→ Directions: The lines needed are those below that contain the word "Hstatus"; copy each one.

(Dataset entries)
####

(** What the specification says of a recommendation [r] made to [booking] in
    state [w]: it is for one of the trips [trips] that it recommends; it
    reports the two distances; its score is the composite score of these
    distances against the configured maximum pickup distance; and the score
    is at least 50. *)
Definition recommendation_ok (booking : Booking) (w : World) (trips : list Booking)
    (r : Recommendation) : Prop :=
  exists trip : Booking,
    trip ∈ trips
    /\ recommendable booking w trip = true
    /\ rec_tripId r = id trip
    /\ pickupDistanceKm r
       = distance_between calculateDistance
           (pickup_location booking) (pickup_location trip)
    /\ dropoffDistanceKm r
       = distance_between calculateDistance
           (dropoff_location booking) (dropoff_location trip)
    /\ compatibilityScore r
       = compositeScore (effective_number w TRIP_MERGE_PICKUP_DISTANCE_KM)
           (pickupDistanceKm r) (dropoffDistanceKm r) true
    /\ rounded_geb (compatibilityScore r) 50 = true.
End RecommendationNotions.

(** ** Further notions for the merge handler *)

(** A row with its two sequence numbers blanked: two rows that agree on it
    differ in [pickup_sequence] and [dropoff_sequence] at most. *)
Definition without_sequences (b : Booking) : Booking :=
  {| id := id b; reference_no := reference_no b;
     status := status b;
     booking_type := booking_type b; priority := priority b;
     pickup_location := pickup_location b; dropoff_location := dropoff_location b;
     pickup_time := pickup_time b; dropoff_time := dropoff_time b;
     passenger_count := passenger_count b; vehicle_type := vehicle_type b;
     vehicle_id := vehicle_id b; assigned_vehicle_id := assigned_vehicle_id b;
     estimated_distance := estimated_distance b;
     estimated_duration := estimated_duration b;
     is_merged := is_merged b;
     merged_with_booking_id := merged_with_booking_id b;
     merged_booking_ids := merged_booking_ids b;
     has_merged_trips := has_merged_trips b;
     trip_id := trip_id b;
     optimized_route := optimized_route b;
     pickup_sequence := None; dropoff_sequence := None;
     parent_booking_id := parent_booking_id b;
     is_parent_booking := is_parent_booking b;
     route_sequence := route_sequence b; route_polyline := route_polyline b;
     last_modified_by := last_modified_by b;
     modification_notes := modification_notes b |}.

(** The points that the merge and the optimize-sequence handlers build from
    the rows of a trip (lines 444-452 and 615-623). *)
Definition pickup_points (allBookings : list Booking) : list Point :=
  map (fun booking => mkPoint (coordinates (pickup_location booking)) (id booking))
      allBookings.

Definition dropoff_points (allBookings : list Booking) : list Point :=
  map (fun booking => mkPoint (coordinates (dropoff_location booking)) (id booking))
      allBookings.

(** The sequence number that the loop of lines 496-513 leaves for the stop of
    kind [t] of booking [x]: the last position of such a stop in the visiting
    order, counted from [index], and [-1] when the order has none. *)
Fixpoint stop_sequence (t : StopType) (x : Z) (wps : list Waypoint) (index : nat) : Z :=
  match wps with
  | [] => -1
  | waypoint :: rest =>
      let later := stop_sequence t x rest (S index) in
      if bool_decide (later = -1)
      then if bool_decide (stopType waypoint = t)
              && bool_decide (bookingId waypoint = x)
           then Z.of_nat index else -1
      else later
  end.

(** ** [POST /api/bookings/check-merge-eligibility] (lines 200-385)

    [toFixed] is [Number.prototype.toFixed], which prints floating point
    numbers; it only occurs in the texts of the reasons. *)

Record Eligibility := mkEligibility {
  canMerge : bool;
  eligibleBookings : option (list Z);
  ineligibleBookings : option (list Z);
  totalCheckpoints : option nat;
  reasons : list string
}.

Record EligibilityReply := mkEligibilityReply {
  er_status : Z;
  er_success : bool;
  er_message : string;
  eligibility : Eligibility
}.

(** The variables of the loop over [childBookingIds]. *)
Record EligibilityScan := mkEligibilityScan {
  childBookings : list Booking;
  scan_ineligibleBookings : list Z;
  scan_reasons : list string;
  checkpointCount : nat
}.

Section EligibilityEndpoint.
Variable calculateDistance : Q -> Q -> Q -> Q -> Q.
Variable toFixed : nat -> Q -> string.
Lemma register_transport_error_aborts_batch_witness :
  main_loop Samples.both_digests Examples.accept_update
            Samples.broken_register Examples.empty_verify
            Examples.no_repr_errors Examples.no_repr_float
            1 [Samples.phone_job; Samples.title_job] (u "en") false
            Examples.dash Examples.dash_paragraph 0 0 Examples.start
  = (Raise (Exception (u "502 Server Error: Bad Gateway")),
     State 2%nat [EvPrint (ProductLine 1 Samples.phone_gid (u "en"));
                  EvFetch Samples.phone_gid;
                  EvRegister Samples.phone_gid Samples.phone_payload]).
Proof.
  apply (register_transport_error_aborts_batch Samples.both_digests
           Examples.accept_update Samples.broken_register Examples.empty_verify
           Examples.no_repr_errors Examples.no_repr_float
           Samples.phone_job [Samples.title_job] 1 0 0 (u "en")
           Examples.dash Examples.dash_paragraph false Examples.start 1%nat 2%nat
           [ContentItem (Some (u "title")) (Some (Some (u "d0")));
            ContentItem (Some (u "body_html")) (Some (Some (u "d1")))]
           (Translation (u "title") (u "Phone") (u "en") (u "d0"))
           [Translation (u "body_html") (u "<p>Phone</p>") (u "en") (u "d1")]
           (u "502 Server Error: Bad Gateway"));
    reflexivity.
Defined.
Lemma password_RESET_REQUIRED :
  UserStatus user = RESET_REQUIRED ->
  run sv (InitiateAuth stringifyAttributes req) st =
  entered {| outcome := Thrown PasswordResetRequiredError;
             final := st'; trace := [] |}.
Proof. intros Hstatus. rewrite password_flow_resolved, Hstatus. done. Qed.

Lemma password_FORCE_CHANGE_PASSWORD :
  UserStatus user = FORCE_CHANGE_PASSWORD ->
  run sv (InitiateAuth stringifyAttributes req) st =
  entered (run sv (newPasswordChallenge stringifyAttributes user) st').
Proof. intros Hstatus. rewrite password_flow_resolved, Hstatus. done. Qed.

Lemma password_mismatch :
  UserStatus user <> RESET_REQUIRED ->
  UserStatus user <> FORCE_CHANGE_PASSWORD ->
  authParameters !! "PASSWORD" <> Some (Password user) ->
  run sv (InitiateAuth stringifyAttributes req) st =
  entered {| outcome := Thrown InvalidPasswordError;
             final := st'; trace := [] |}.
Proof.
  intros Hreset Hforce Hpassword. rewrite password_flow_resolved.
  rewrite (bool_decide_eq_false_2 _ Hreset), (bool_decide_eq_false_2 _ Hforce).
  rewrite bool_decide_eq_true_2 by congruence. done.
Qed.

Lemma password_UNCONFIRMED :
  UserStatus user = UNCONFIRMED ->
  authParameters !! "PASSWORD" = Some (Password user) ->
  run sv (InitiateAuth stringifyAttributes req) st =
  entered {| outcome := Thrown UserNotConfirmedException;
             final := st'; trace := [] |}.
Proof.
  intros Hstatus Hpassword. rewrite password_flow_resolved.
  rewrite Hstatus, Hpassword. simpl.
  rewrite bool_decide_eq_false_2 by (intros H; by apply H). done.
Qed.

Lemma password_checked (k : prog InitiateAuthResponse) :
  passesCredentialChecks user (authParameters !! "PASSWORD") ->
  (if bool_decide (UserStatus user = RESET_REQUIRED) then
     Throw PasswordResetRequiredError
   else if bool_decide (UserStatus user = FORCE_CHANGE_PASSWORD) then
     newPasswordChallenge stringifyAttributes user
   else if bool_decide (Some (Password user) ≠ authParameters !! "PASSWORD")
   then Throw InvalidPasswordError
   else if bool_decide (UserStatus user = UNCONFIRMED) then
     Throw UserNotConfirmedException
   else k) = k.
Proof.
  intros (Hreset & Hforce & Hpassword & Hunconfirmed).
  rewrite (bool_decide_eq_false_2 _ Hreset), (bool_decide_eq_false_2 _ Hforce).
  rewrite (bool_decide_eq_false_2 _ Hunconfirmed).
  rewrite bool_decide_eq_false_2; [done|]. intros H. by apply H.
Qed.

Lemma password_mfa :
  passesCredentialChecks user (authParameters !! "PASSWORD") ->
  mfaGate userPool user = true ->
  run sv (InitiateAuth stringifyAttributes req) st =
  entered (run sv (verifyMfaChallenge user req userPool) st').
Proof.
  intros Hchecks Hgate.
  rewrite password_flow_resolved, (password_checked _ Hchecks), Hgate. done.
Qed.

Lemma password_login :
  passesCredentialChecks user (authParameters !! "PASSWORD") ->
  mfaGate userPool user = false ->
  run sv (InitiateAuth stringifyAttributes req) st =
  entered
    (logged (Call (triggers_enabled "PostAuthentication"))
       (if bool_decide ("PostAuthentication" ∈ triggers_bound sv) then
          match postAuthentication_handler sv (loginEvent req userPool user)
          with
          | None =>
              logged (Call (postAuthentication (loginEvent req userPool user)))
                (run sv
                   (verifyPasswordChallenge user req userPool userPoolClient)
                   st')
          | Some e =>
              {| outcome := Thrown e;
                 final := st';
                 trace :=
                   [Call (postAuthentication (loginEvent req userPool user))] |}
          end
        else
          run sv (verifyPasswordChallenge user req userPool userPoolClient)
            st')).
Proof.
  intros Hchecks Hgate.
  rewrite password_flow_resolved, (password_checked _ Hchecks), Hgate. simpl.
  destruct (bool_decide ("PostAuthentication" ∈ triggers_bound sv)); simpl.
  - destruct (postAuthentication_handler sv (loginEvent req userPool user));
      done.
  - done.
Qed.

End PasswordFlow.

(** ** The sub-flows *)

Section SubFlows.

Context (sv : Services) (st : Store) (req : InitiateAuthRequest).
Context (userPool : UserPoolService) (userPoolClient : AppClient).
Context (user : User).

Lemma verifyMfaChallenge_no_settings :
  UserMFASettingList user = None \/ UserMFASettingList user = Some [] ->
  run sv (verifyMfaChallenge user req userPool) st =
  {| outcome := Thrown NotAuthorizedError; final := st; trace := [] |}.
Proof. unfold verifyMfaChallenge. by intros [-> | ->]. Qed.

Lemma verifyMfaChallenge_no_software_token (settings : list string) :
  UserMFASettingList user = Some settings ->
  settings <> [] ->
  "SOFTWARE_TOKEN_MFA" ∉ settings ->
  run sv (verifyMfaChallenge user req userPool) st =
  {| outcome := Thrown (UnsupportedError "MFA challenge without SOFTWARE_TOKEN");
     final := st; trace := [] |}.
Proof.
  intros Hlist Hne Hnotin. unfold verifyMfaChallenge. rewrite Hlist.
  destruct settings as [|s settings]; [done|]. simpl.
  by rewrite bool_decide_eq_false_2.
Qed.

Lemma verifyMfaChallenge_software_token (settings : list string) :
  UserMFASettingList user = Some settings ->
  "SOFTWARE_TOKEN_MFA" ∈ settings ->
  run sv (verifyMfaChallenge user req userPool) st =
  {| outcome :=
       Returned
         {| ChallengeName := Some "SOFTWARE_TOKEN_MFA";
            ChallengeParameters :=
              Some {[ "USER_ID_FOR_SRP" := Username user ]};
            Session := Some (uuid sv (next_id st));
            AuthenticationResult := None |};
     final :=
       draw (putUser (Id (options userPool)) (with_MFACode user "999999") st);
     trace :=
       [Call (saveUser userPool (with_MFACode user "999999")); Call v4] |}.
Proof.
  intros Hlist Hin. unfold verifyMfaChallenge. rewrite Hlist.
  destruct settings as [|s settings]; [by apply elem_of_nil in Hin|]. simpl.
  by rewrite bool_decide_eq_true_2.
Qed.

Lemma verifyMfaChallenge_no_generate :
  existsb is_generate (trace (run sv (verifyMfaChallenge user req userPool) st))
  = false.
Proof.
  unfold verifyMfaChallenge.
  destruct (not_number _); [done|]. by destruct (not_bool _).
Qed.

Lemma verifyPasswordChallenge_tokens (tokens : Tokens) :
  tokenGenerator sv (next_id st) user (groupsOf st userPool user)
    userPoolClient None "Authentication" = inr tokens ->
  run sv (verifyPasswordChallenge user req userPool userPoolClient) st =
  {| outcome :=
       Returned
         {| ChallengeName := Some "PASSWORD_VERIFIER";
            ChallengeParameters := Some ∅;
            Session := None;
            AuthenticationResult := Some tokens |};
     final :=
       putUser (Id (options userPool))
         (with_RefreshToken user (RefreshToken tokens)) (draw st);
     trace :=
       [Call (listUserGroupMembership userPool user);
        Call (generate user (groupsOf st userPool user) userPoolClient None
                "Authentication");
        Call (storeRefreshToken userPool (RefreshToken tokens) user)] |}.
Proof.
  intros Hgen. unfold verifyPasswordChallenge. simpl. by rewrite Hgen.
Qed.

End SubFlows.

(** ** The refresh flow *)

Section RefreshFlow.
(** * EFI boot variables: a model of grub-core/commands/efi/efibootvars.c

    The three commands [bootnext], [bootorder] and [bootentries] are
    embedded as functions in a small state-and-fault monad over a [world]
    that holds the firmware variable store, the ambient [grub_errno], the
    console and a log of the calls made to the store and to the allocator.
    A fetch from the store has three outcomes: a buffer, absence, and a
    failure of the store that is recorded in the ambient error status.
    Reads and writes of C buffers are bounds-checked in the model: an access
    outside a buffer is a [Fault], so memory safety can be stated. *)

From Stdlib Require Import ZArith Ascii String Strings.Byte List Lia Bool.
From stdpp Require Import base option list gmap strings.

Local Open Scope string_scope.
Local Open Scope list_scope.
Local Open Scope Z_scope.

(** ** Characters and C strings *)

Module CStr.

(** A C string is modelled by the [string] of the characters stored at the
    pointer; the terminator is the end of the [string] or the first NUL in
    it, whichever comes first. *)
Definition NUL : ascii := "000"%char.

Definition char_code (c : ascii) : Z := Z.of_N (N_of_ascii c).

(** The characters a C reader sees: those before the terminator. *)
Fixpoint cstr (s : string) : string :=
  match s with
  | EmptyString => EmptyString
  | String c rest => if Ascii.eqb c NUL then EmptyString else String c (cstr rest)
  end.

(** [s[i]]; at the end of the characters stands the terminator. *)
Definition char_at (s : string) (i : nat) : ascii :=
  match String.get i (cstr s) with
  | Some c => c
  | None => NUL
  end.

Definition grub_strlen (s : string) : nat := String.length (cstr s).

(** Modelled from the spec: grub_isxdigit (grub/misc.h, not under src/), the
    test for the "hexadecimal digits (case-insensitive)" of the data model:
    the ranges '0'-'9', 'a'-'f' and 'A'-'F'. *)
Definition grub_isxdigit (c : ascii) : bool :=
  let n := char_code c in
  ((48 <=? n) && (n <=? 57)) || ((97 <=? n) && (n <=? 102))
  || ((65 <=? n) && (n <=? 70)).

(** Modelled from the spec: the value of a hexadecimal digit for
    grub_strtoul (grub/misc.h, not under src/), in either case. *)
Definition hex_value (c : ascii) : option Z :=
  let n := char_code c in
  if (48 <=? n) && (n <=? 57) then Some (n - 48)
  else if (97 <=? n) && (n <=? 102) then Some (n - 87)
  else if (65 <=? n) && (n <=? 70) then Some (n - 55)
  else None.

(** Modelled from the spec: one digit of the conversion %x of grub_printf
    (not under src/); identifiers are "displayed as exactly 4 lowercase
    hexadecimal digits". *)
Definition hex_digit (d : Z) : ascii :=
  ascii_of_N (Z.to_N (if d <? 10 then 48 + d else 87 + d)).
(** * Seq2SeqModel: a shallow embedding of [models/seq2seq.py]

    The Python class builds a TensorFlow-1 graph in its constructor and
    evaluates parts of it in [train], [eval] and [inference].  A graph
    tensor is embedded as a function from a run context (the feed
    dictionary, the current values of the variables and the random
    source of the dropout ops) to a value or an exception; an attribute
    of [self] that only one mode creates is an [option].  Integer tensors
    are [Z] with the int32 wrap-around written out; float tensors are
    idealised as real numbers. *)

From Stdlib Require Import String Ascii DecimalString.
From Stdlib Require Import List ZArith Bool Lia.
From Stdlib Require Import Reals Lra Psatz FunctionalExtensionality.
Import ListNotations.

Set Implicit Arguments.
Local Open Scope Z_scope.

(** ** Exceptions and the result monad *)

Inductive exception : Type :=
| AssertionError
| AttributeError
| IndexError
| TypeError
| ValueError
| InvalidArgumentError
| UnimplementedError
| OverflowError.

Definition result (A : Type) : Type := (exception + A)%type.

Definition ok {A} (a : A) : result A := inr a.
Definition raise {A} (e : exception) : result A := inl e.

Definition bind {A B} (c : result A) (k : A -> result B) : result B :=
  match c with
  | inl e => inl e
  | inr a => k a
  end.

Notation "x <- c ;; k" := (bind c (fun x => k))
  (at level 61, c at next level, right associativity).
Notation "' pat <- c ;; k" := (bind c (fun x => match x with pat => k end))
  (at level 61, pat pattern, c at next level, right associativity).

Fixpoint mapM {A B} (f : A -> result B) (l : list A) : result (list B) :=
  match l with
  | [] => ok []
  | a :: l' => b <- f a ;; bs <- mapM f l' ;; ok (b :: bs)
  end.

####

→ Output of the exercise:
Proof. intros Hstatus. rewrite password_flow_resolved, Hstatus. done. Qed.
Proof. intros Hstatus. rewrite password_flow_resolved, Hstatus. done. Qed.
  intros Hstatus Hpassword. rewrite password_flow_resolved.
  rewrite Hstatus, Hpassword. simpl.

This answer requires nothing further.